Ni el más poderoso puede hacer algo si no nos cuidamos cada uno del contagio propio y ajeno. Si no acatamos voluntariamente las medidas de distancia e higiene, todo lo que la autoridad haga o deje de hacer se vuelve irrelevante... a menos que tengamos la expectativa de que los gobiernos se conviertan en controladores totalitarios de una enorme máquina, donde nadie puede aspirar a ser más que un engrane.
De nada sirve que tomen la temperatura a la entrada de la fábrica si en la fila las personas se acercan demasiado. Lo mismo vale para salir del aeropuerto o para entrar al súper. El punto es que si no existe la cooperación, ningún pulpo gubernamental, por más tentáculos que desarrolle, será suficiente para suplirla. Solo tendrá cada vez más y más brazos hasta que nos ahogue el autoritarismo y tengamos que empezar de nuevo.

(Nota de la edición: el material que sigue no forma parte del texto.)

(* ===== verification/VMWorkers.v ===== *)
(** * VM workers: internal/api/handlers/vms/run.go, agent_executors.go and
    agent_executors_lifecycle.go

    The handlers of the vm.delete, vm.start, vm.stop, vm.poweroff and vm.reboot
    jobs.  A handler marks the task running, has the agent of the VM's node do the
    work (or resumes the agent's task a previous attempt started), and projects the
    outcome; a handler that returns nil completes the job, one that fails has it
    retried.  The agent is an interface; the texts of errors and of the error
    envelope are parameters. *)

From Stdlib Require Import Ascii.
From S2P Require Import Prelude Models Float64 Etcd Prog Keys Client Tasks Nodes Migrations VMs.
Local Open Scope Z_scope.

(** ** The agent (agentclient) *)

(** [TimeoutError] is an exhausted polling budget, [Canceled] wraps [context.Canceled];
    other errors are their text. *)
Inductive agent_error :=
| AgentError (Status : Z) (Code Message : string)
| TimeoutError (text : string)
| Canceled (text : string)
| OtherError (text : string).

(** A value of type [any], by what type switches distinguish. *)
Inductive any :=
| AnyFloat64 (f : float64)
| AnyNumber (n : string)
| AnyInt64 (z : Z)
| AnyInt (z : Z)
| AnyString (s : string)
| AnyMap (m : list (string * any))
| AnyOther.

(** A nil result is [None]. *)
Record TaskTerminal := MkTaskTerminal {
  tt_Status : string;
  tt_Result : option (list (string * any));
  tt_Error : option (Z * string * string)
}.

(** The calls take the node's URL; a request also has the name of the VM and an
    idempotency key, and returns the agent's task. *)
Record agent_client := MkAgentClient {
  StartVM : string → string → string → result agent_error uuid;
  StopVM : string → string → string → result agent_error uuid;
  PoweroffVM : string → string → string → result agent_error uuid;
  RebootVM : string → string → string → result agent_error uuid;
  DeleteVM : string → string → string → result agent_error uuid;
  PollTask : string → uuid → result agent_error TaskTerminal
}.

Definition NodeIdentitySAN (nodeName : string) : string := "node-" +:+ nodeName +:+ ".agents.otherix.local".
Definition DialURL (nodeName : string) : string := "https://" +:+ NodeIdentitySAN nodeName.

Definition isAgentTaskGone (e : agent_error) : bool :=
  match e with AgentError status _ _ => status =? 404 | _ => false end.

Definition errCodeVMNotFound : string := "vm_not_found".
Definition errCodeVMNodeMissing : string := "node_not_found".
Definition errCodeVMAgentUnreachable : string := "agent_unreachable".
Definition errCodeVMTimeout : string := "request_timeout".
Definition errCodeVMDeleteFailed : string := "vm_delete_failed".

Definition classifyVMError (e : agent_error) (fallback : string) : string :=
  match e with
  | AgentError _ code _ => if bool_decide (code = "") then errCodeVMAgentUnreachable else code
  | TimeoutError _ => errCodeVMTimeout
  | Canceled _ | OtherError _ => fallback
  end.

Definition classifyLoadErr (e : err) (notFoundCode : string) : string :=
  match e with ErrNotFound => notFoundCode | _ => "internal" end.

(** The arguments every VM job carries. *)
Record VMJobArgs := MkVMJobArgs { vja_TaskID : uuid; vja_VMID : uuid; vja_NodeID : uuid }.

(** What differs between the lifecycle operations. *)
Record LifecycleKind := MkLifecycleKind {
  lk_Kind : string;
  lk_Op : string;
  lk_DesiredPhase : option VMDesiredPhase;
  lk_RuntimePhase : VMPhase;
  lk_FailureCode : string
}.

Definition LifecycleKinds : list LifecycleKind :=
  [MkLifecycleKind "vm.start" "start" (Some VmDesiredPhaseRunning) VmPhaseRunning "vm_start_failed";
   MkLifecycleKind "vm.stop" "stop" (Some VmDesiredPhaseStopped) VmPhaseStopped "vm_stop_failed";
   MkLifecycleKind "vm.poweroff" "poweroff" (Some VmDesiredPhaseStopped) VmPhaseStopped "vm_poweroff_failed";
   MkLifecycleKind "vm.reboot" "reboot" None VmPhaseRunning "vm_reboot_failed"].

Section Workers.
Context `{Libs} (err_text : err → string) (agent_text : agent_error → string).
Context (marshalTaskError : string → string → bytes) (client : agent_client).

(** [fmt.Errorf("what: %v", err)] around the error of a call. *)
Definition wrapped {A} (what : string) (m : M A) : M A :=
  r ← attempt m;
  match r with Ok a => mret a | Err e => fail (ErrOther (what +:+ ": " +:+ err_text e)) end.

(** ** Outcomes of a job *)

Definition finalizeFailed (taskID : uuid) (code : string) (cause : err) : M unit :=
  r ← attempt (UpdateTaskFinalized
        (MkUpdateTaskFinalizedParams taskID TaskStatusFailed "" (marshalTaskError code (err_text cause))));
  match r with
  | Ok _ => mret tt
  | Err e => fail (ErrOther ("finalize failed: " +:+ err_text e +:+ " (cause: " +:+ err_text cause +:+ ")"))
  end.

Definition failRun (taskID : uuid) (code : string) (cause : err) : M unit :=
  _ ← finalizeFailed taskID code cause; fail cause.

Definition failTerminal (taskID : uuid) (code : string) (cause : err) : M unit :=
  finalizeFailed taskID code cause.

Definition onAgentTaskID (taskID agentTaskID : uuid) : M unit :=
  UpdateTaskAgentTaskID (MkUpdateTaskAgentTaskIDParams taskID (Some agentTaskID)).

Definition clearAgentTaskIDIfGone (taskID : uuid) (execErr : agent_error) : M unit :=
  if isAgentTaskGone execErr then wrapped "clear agent_task_id" (ClearTaskAgentTaskID taskID) else mret tt.

(** [node] is the lookup of the node, [ErrNotFound] included. *)
Definition nodeTerminallyDead (node : option Node) (staleGrace : Z) : M bool :=
  match node with
  | None => mret true
  | Some node =>
    match node_LastHeartbeatAt node with
    | None => mret true
    | Some seen => n ← now; mret (seen <? n - staleGrace)
    end
  end.

(** ** Executors *)

(** The request to the agent, unless an earlier attempt made it; the agent's task is
    recorded before it is polled. *)
Definition post_or_resume (request : result agent_error uuid) (taskID : uuid) (agentTaskID : option uuid)
    : M (result agent_error uuid) :=
  match agentTaskID with
  | Some a => mret (Ok a)
  | None =>
    match request with
    | Err e => mret (Err e)
    | Ok a =>
      r ← attempt (onAgentTaskID taskID a);
      match r with
      | Ok _ => mret (Ok a)
      | Err e => mret (Err (OtherError ("persist agent_task_id: " +:+ err_text e)))
      end
    end
  end.

Definition dispatch (op endpoint vmName idemKey : string) : result agent_error uuid :=
  if bool_decide (op = "start") then StartVM client endpoint vmName idemKey
  else if bool_decide (op = "stop") then StopVM client endpoint vmName idemKey
  else if bool_decide (op = "poweroff") then PoweroffVM client endpoint vmName idemKey
  else if bool_decide (op = "reboot") then RebootVM client endpoint vmName idemKey
  else Err (OtherError ("unknown async lifecycle op " +:+ op)).

(** The outcome of the agent's task; [gone_ok] is the delete's reading of a 404. *)
Definition terminal_outcome (gone_ok : bool) (terminal : TaskTerminal) : result agent_error unit :=
  if bool_decide (tt_Status terminal = "success") then Ok tt
  else if bool_decide (tt_Status terminal = "failed") || bool_decide (tt_Status terminal = "cancelled") then
    match tt_Error terminal with
    | Some (status, code, message) =>
      if gone_ok && (status =? 404) then Ok tt else Err (AgentError status code message)
    | None => Err (OtherError ("agent task " +:+ tt_Status terminal +:+ " without error envelope"))
    end
  else Err (OtherError ("unexpected agent terminal status " +:+ tt_Status terminal)).

Definition poll_outcome (gone_ok : bool) (endpoint : string) (agentTaskID : uuid) : result agent_error unit :=
  match PollTask client endpoint agentTaskID with
  | Err e => Err e
  | Ok terminal => terminal_outcome gone_ok terminal
  end.

Definition lifecycle_Execute (op : string) (taskID : uuid) (agentTaskID : option uuid) (vm : VM) (node : Node)
    : M (result agent_error unit) :=
  let url := DialURL (node_Name node) in
  r ← post_or_resume (dispatch op url (vm_Name vm) (uuid_string taskID)) taskID agentTaskID;
  match r with Err e => mret (Err e) | Ok a => mret (poll_outcome false url a) end.

(** The agent does not have the VM: deleted already. *)
Definition delete_Execute (taskID : uuid) (agentTaskID : option uuid) (vmName : string) (node : Node)
    : M (result agent_error unit) :=
  let url := DialURL (node_Name node) in
  let request := DeleteVM client url vmName (uuid_string taskID) in
  match agentTaskID, request with
  | None, Err (AgentError 404 _ _) => mret (Ok tt)
  | _, _ =>
    r ← post_or_resume request taskID agentTaskID;
    match r with Err e => mret (Err e) | Ok a => mret (poll_outcome true url a) end
  end.

(** ** Handlers *)

Definition quoted (s : string) : string := let q := String (ascii_of_nat 34) "" in q +:+ s +:+ q.

Definition vm_result (vmID : uuid) : bytes := "{" +:+ quoted "vm_id" +:+ ":" +:+ quoted (uuid_string vmID) +:+ "}".
Definition skipped_result (vmID : uuid) : bytes :=
  "{" +:+ quoted "vm_id" +:+ ":" +:+ quoted (uuid_string vmID) +:+ "," +:+ quoted "skipped_agent" +:+ ":true," +:+
  quoted "reason" +:+ ":" +:+ quoted "owning node not serviceable" +:+ "}".

Definition success (taskID : uuid) (res : bytes) : UpdateTaskFinalizedParams :=
  MkUpdateTaskFinalizedParams taskID TaskStatusSuccess res "".

(** What every handler starts with: nothing to do for a settled task, and the VM and
    its node otherwise. *)
Definition load_vm_node (args : VMJobArgs) (body : VM → option Node → M unit) : M unit :=
  alreadyTerminal ← wrapped "update task running" (UpdateTaskRunning (vja_TaskID args));
  if alreadyTerminal : bool then mret tt
  else
    r ← attempt (VMByID (vja_VMID args));
    match r with
    | Err e =>
      failRun (vja_TaskID args) (classifyLoadErr e errCodeVMNotFound) (ErrOther ("load vm: " +:+ err_text e))
    | Ok vm =>
      r ← attempt (NodeByID (vja_NodeID args));
      match r with
      | Err ErrNotFound => body vm None
      | Err e => failRun (vja_TaskID args) "internal" (ErrOther ("load node: " +:+ err_text e))
      | Ok node => body vm (Some node)
      end
    end.

Definition project_delete (vm : VM) (taskID : uuid) (res : bytes) : M unit :=
  wrapped "project delete success" (ProjectVMDeleteSuccess vm (success taskID res)).

Definition runDelete (staleGrace : Z) (args : VMJobArgs) : M unit :=
  let taskID := vja_TaskID args in
  load_vm_node args (λ vm node,
    dead ← nodeTerminallyDead node staleGrace;
    match dead, node with
    | false, Some node =>
      task ← wrapped "reload task" (TaskByID taskID);
      r ← delete_Execute taskID (task_AgentTaskID task) (vm_Name vm) node;
      match r with
      | Ok _ => project_delete vm taskID (vm_result (vja_VMID args))
      | Err e =>
        _ ← clearAgentTaskIDIfGone taskID e;
        if bool_decide (node_Status node = NodeStatusUnreachable)
        then project_delete vm taskID (skipped_result (vja_VMID args))
        else failRun taskID (classifyVMError e errCodeVMDeleteFailed) (ErrOther (agent_text e))
      end
    | _, _ => project_delete vm taskID (skipped_result (vja_VMID args))
    end).

Definition runLifecycle (kind : LifecycleKind) (staleGrace : Z) (args : VMJobArgs) : M unit :=
  let taskID := vja_TaskID args in
  load_vm_node args (λ vm node,
    dead ← nodeTerminallyDead node staleGrace;
    match dead, node with
    | false, Some node =>
      task ← wrapped "reload task" (TaskByID taskID);
      r ← lifecycle_Execute (lk_Op kind) taskID (task_AgentTaskID task) vm node;
      match r with
      | Err e => failRun taskID (classifyVMError e (lk_FailureCode kind)) (ErrOther (agent_text e))
      | Ok _ =>
        wrapped "project lifecycle success"
          (ProjectVMLifecycleSuccess (vja_VMID args) (lk_DesiredPhase kind) (lk_RuntimePhase kind)
             (success taskID (vm_result (vm_ID vm))))
      end
    | _, _ =>
      failTerminal taskID errCodeVMNodeMissing
        (ErrOther ("owning node " +:+ uuid_string (vja_NodeID args) +:+ " is gone or unreachable; cannot " +:+
                   lk_Op kind +:+ " vm"))
    end).
End Workers.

La cooperación es la esencia misma de la sociedad y el covid-19 solo es un ejemplo. El martes fue reconocido y expuesto en nuestro país otro viejo virus que permanecía en la oscuridad, el facturavirus. Y aunque todo mundo quiere lavarse las manos, el único jabón que funciona es el pago de contribuciones completas y a tiempo, sin transa y con todas las de la ley. Resulta que se ha dado un contagio sin control, aquí y en otras partes del mundo, pero no ha habido todavía quién declare la pandemia.
Vencerlo es fundamental para que la sociedad funcione. No se puede simular que las manos están limpias con solo mojarlas, el facturavirus ahí seguirá. Hemos sido muy buenos en buscar pretextos para no contribuir: que es demasiado caro, que no se utiliza bien, que para que otros se lo roben, mejor me los quedo yo...
Sucede lo mismo que con el coronavirus. Si los ciudadanos no cooperamos, lo que hagan los gobiernos es irrelevante. En todo caso, se pueden volver cada vez más autoritarios hasta que nos ahoguen y tengamos que empezar de nuevo. Urge una nueva normalidad.